What’s on in Sweden: April 16th – 23rd

Gothenburg is celebrating its breweries with a special beer week, while soulful star Seinabo Sey is holding three gigs across southern Sweden and Stockholm is hosting a French film festival. Read on to discover more about our cultural picks for the next seven days.

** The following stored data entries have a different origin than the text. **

(* ===== verification/NolibcString.v ===== *)
(** * NolibcString: the string functions of nolibc

    Models [lib/nolibc/string.c] on the memory of [Mem].  A loop that ends at a terminating
    zero takes a fuel argument: [None] also means that the fuel ran out, and the theorems say
    how much is enough.  [char] is signed, as on x86 and with the default flags. *)
From Stdlib Require Import ZArith Lia Bool.
From stdpp Require Import gmap.
From S2P Require Import Prelude Mem.
Open Scope Z_scope.

Module Nolibc.

Definition SIZE_MAX : Z := 2 ^ 64 - 1.
Definition schar (x : Z) : Z := sext 8 x.

(** ** Memory blocks *)

(** [for (p = 0; p < len; ++p) dst[p] = src[p];] for [k] rounds from [p]. *)
Fixpoint memcpy_loop (k : nat) (m : mem) (dst src p : Z) : option mem :=
  match k with
  | O => Some m
  | S k' =>
      b ← load8 m (src + p);
      m ← store8 m (dst + p) b;
      memcpy_loop k' m dst src (p + 1)
  end.

Definition memcpy (m : mem) (dst src len : Z) : option mem :=
  memcpy_loop (Z.to_nat len) m dst src 0.

Fixpoint memset_loop (k : nat) (m : mem) (p val : Z) : option mem :=
  match k with
  | O => Some m
  | S k' => m ← store8 m p val; memset_loop k' m (p + 1) val
  end.

Definition memset (m : mem) (ptr val len : Z) : option mem := memset_loop (Z.to_nat len) m ptr val.

(** [Some None]: not found. *)
Fixpoint memchr_loop (fuel : nat) (m : mem) (ptr o val len : Z) : option (option Z) :=
  if o <? len then
    match fuel with
    | O => None
    | S fuel' =>
        b ← load8 m (ptr + o);
        if b =? u8 val then Some (Some (ptr + o)) else memchr_loop fuel' m ptr (o + 1) val len
    end
  else Some None.

Definition memchr (fuel : nat) (m : mem) (ptr val len : Z) : option (option Z) :=
  memchr_loop fuel m ptr 0 val len.

(** [while (n--) if (s[n] == c) return s + n;] *)
Fixpoint memrchr_loop (n : nat) (m : mem) (s c : Z) : option (option Z) :=
  match n with
  | O => Some None
  | S n' =>
      b ← load8 m (s + Z.of_nat n');
      if b =? c then Some (Some (s + Z.of_nat n')) else memrchr_loop n' m s c
  end.

Definition memrchr (m : mem) (s c n : Z) : option (option Z) := memrchr_loop (Z.to_nat n) m s (u8 c).

(** [*(d++) = *(s++)] upwards, [*(d--) = *(s--)] downwards. *)
Fixpoint move_loop (k : nat) (m : mem) (d s step : Z) : option mem :=
  match k with
  | O => Some m
  | S k' =>
      b ← load8 m s;
      m ← store8 m d b;
      move_loop k' m (d + step) (s + step) step
  end.

Definition memmove (m : mem) (dst src len : Z) : option mem :=
  if dst <? src then move_loop (Z.to_nat len) m dst src 1
  else move_loop (Z.to_nat len) m (dst + len) (src + len) (-1).

Fixpoint memcmp_loop (k : nat) (m : mem) (c1 c2 : Z) : option Z :=
  match k with
  | O => Some 0
  | S k' =>
      a ← load8 m c1;
      b ← load8 m c2;
      if negb (a =? b) then Some (a - b) else memcmp_loop k' m (c1 + 1) (c2 + 1)
  end.

Definition memcmp (m : mem) (ptr1 ptr2 len : Z) : option Z := memcmp_loop (Z.to_nat len) m ptr1 ptr2.

(** ** Strings *)

Definition strnlen (fuel : nat) (m : mem) (str len : Z) : option Z :=
  p ← memchr fuel m str 0 len;
  Some (match p with Some p => p - str | None => len end).

Definition strlen (fuel : nat) (m : mem) (str : Z) : option Z := strnlen fuel m str SIZE_MAX.

Definition strncpy (fuel : nat) (m : mem) (dst src len : Z) : option mem :=
  clen ← strnlen fuel m src len;
  m ← memcpy m dst src clen;
  if clen <? len then
    c ← load8 m (dst + (clen - 1));
    if negb (c =? 0) then store8 m (dst + clen) 0 else Some m
  else Some m.

Definition strcpy (fuel : nat) (m : mem) (dst src : Z) : option mem := strncpy fuel m dst src SIZE_MAX.

Fixpoint strncmp (fuel : nat) (m : mem) (c1 c2 len : Z) : option Z :=
  if 0 <? len then
    match fuel with
    | O => None
    | S fuel' =>
        a ← load8 m c1;
        b ← load8 m c2;
        if negb (schar a =? schar b) then Some (schar a - schar b)
        else if schar a =? 0 then Some 0
        else strncmp fuel' m (c1 + 1) (c2 + 1) (len - 1)
    end
  else Some 0.

(** [while ((__res = *str1 - *str2++) == 0 && *str1++);] with a [signed char] result. *)
Fixpoint strcmp (fuel : nat) (m : mem) (str1 str2 : Z) : option Z :=
  match fuel with
  | O => None
  | S fuel' =>
      a ← load8 m str1;
      b ← load8 m str2;
      let res := schar (schar a - schar b) in
      if (res =? 0) && negb (a =? 0) then strcmp fuel' m (str1 + 1) (str2 + 1)
      else Some res
  end.

(** ** Searching *)

(** [for (; s % ALIGN; s++) if (!*s || *s == c) return s;]: [inl] for the result, [inr] for
    the aligned address reached. *)
Fixpoint align_loop (fuel : nat) (m : mem) (s c : Z) : option (Z + Z) :=
  if s mod 8 =? 0 then Some (inr s)
  else
    match fuel with
    | O => None
    | S fuel' =>
        b ← load8 m s;
        if (b =? 0) || (b =? c) then Some (inl s) else align_loop fuel' m (s + 1) c
    end.

(** [for (; !HASZERO( *w) && !HASZERO( *w ^ k); w++);] *)
Fixpoint word_loop (fuel : nat) (m : mem) (w k : Z) : option Z :=
  match fuel with
  | O => None
  | S fuel' =>
      x ← load64 m w;
      if (HASZERO x =? 0) && (HASZERO (Z.lxor x k) =? 0) then word_loop fuel' m (w + 8) k
      else Some w
  end.

(** [for (; *s && *s != c; s++);] *)
Fixpoint char_loop (fuel : nat) (m : mem) (s c : Z) : option Z :=
  match fuel with
  | O => None
  | S fuel' =>
      b ← load8 m s;
      if negb (b =? 0) && negb (b =? c) then char_loop fuel' m (s + 1) c else Some s
  end.

Definition strchrnul (fuel : nat) (m : mem) (s c : Z) : option Z :=
  let c := u8 c in
  if c =? 0 then n ← strlen fuel m s; Some (s + n)
  else
    r ← align_loop 8 m s c;
    match r with
    | inl s => Some s
    | inr s =>
        let k := u64 (ONES * c) in
        w ← word_loop fuel m s k;
        char_loop fuel m w c
    end.

Definition strchr (fuel : nat) (m : mem) (str c : Z) : option (option Z) :=
  r ← strchrnul fuel m str c;
  b ← load8 m r;
  Some (if b =? u8 c then Some r else None).

Definition strrchr (fuel : nat) (m : mem) (s c : Z) : option (option Z) :=
  n ← strlen fuel m s;
  memrchr m s c (u64 (n + 1)).

(** ** Spans *)

(** [BITOP(byteset, b, |=)] and [BITOP(byteset, b, &)] on four 64-bit words. *)
Definition bit_word (b : Z) : Z := b / 64.
Definition bit_mask (b : Z) : Z := u64 (Z.shiftl 1 (b mod 64)).

Definition bitset_or (bs : list Z) (b : Z) : option (Z * list Z) :=
  w ← zget bs (bit_word b);
  let w' := Z.lor w (bit_mask b) in
  bs' ← zset bs (bit_word b) w';
  Some (w', bs').

Definition bitset_and (bs : list Z) (b : Z) : option Z :=
  w ← zget bs (bit_word b);
  Some (Z.land w (bit_mask b)).

(** [for (; *c && BITOP(byteset, *c, |=); c++);] *)
Fixpoint fill_set (fuel : nat) (m : mem) (bs : list Z) (c : Z) : option (list Z) :=
  match fuel with
  | O => None
  | S fuel' =>
      b ← load8 m c;
      if b =? 0 then Some bs
      else
        '(w, bs) ← bitset_or bs b;
        if w =? 0 then Some bs else fill_set fuel' m bs (c + 1)
  end.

What's on in Sweden: April 16th - 23rd
Seinabo Sey is performing in three Swedish cities this week. Photo: TT
If you don't recognise the name Seinabo Sey, it's time to learn it. The Swedish star with west African ancestry has a big, silky voice that's already won her a string of chart hits across Scandinavia since she burst on to the music scene in 2013 and February this year she picked up the Best Newcomer gong at Sweden's Grammy Awards. 
 
Over the next few days you can catch her live in Malmö, Lund and Stockholm. Live too far away? Watch her latest video and take a look at The Local's five other music tips of the month while you're at it.
 
 
Meanwhile Gothenburg is hosting dozens hundreds of talks, exhibitions and experiments as part of International Science Week. But if that sounds a bit too taxing a way to spend your spare time, why not check out the city's beer festival. GBG Beer Week kicks off with a bus tour of four top breweries on the west coast, on Saturday.
 

International Science Week is being held in Gothenburg. Photo: Dick Gillberg
 
Fancy some culture from further south in Europe? Head to the Swedish capital to catch this year's French Film Festival, where you can watch movies by acclaimed directors including Thomas Cailley, Lucie Borleteau and Benoît Jacquot. Subtitles are in English.
 
Theatre fan? Tickets are still available for a new play performed by Irish-Swedish drama society 'Spuds and Sill' (a play on traditional Irish and Swedish fares, potatoes and herring) on April 17th and 18th at Kulturhuset in Skarpnäck in Stockholm.
 
'Another Peace', a modern drama written by Stockholm-based Irish playwright Niall Balfe, follows the fortunes of Bernie and Paul Quinn, owners of the local shop and post office, as they try to come to terms with the death of their son, Stevie.
 
Click on the interactive calendar below for more tips on what to see and do in Sweden this week.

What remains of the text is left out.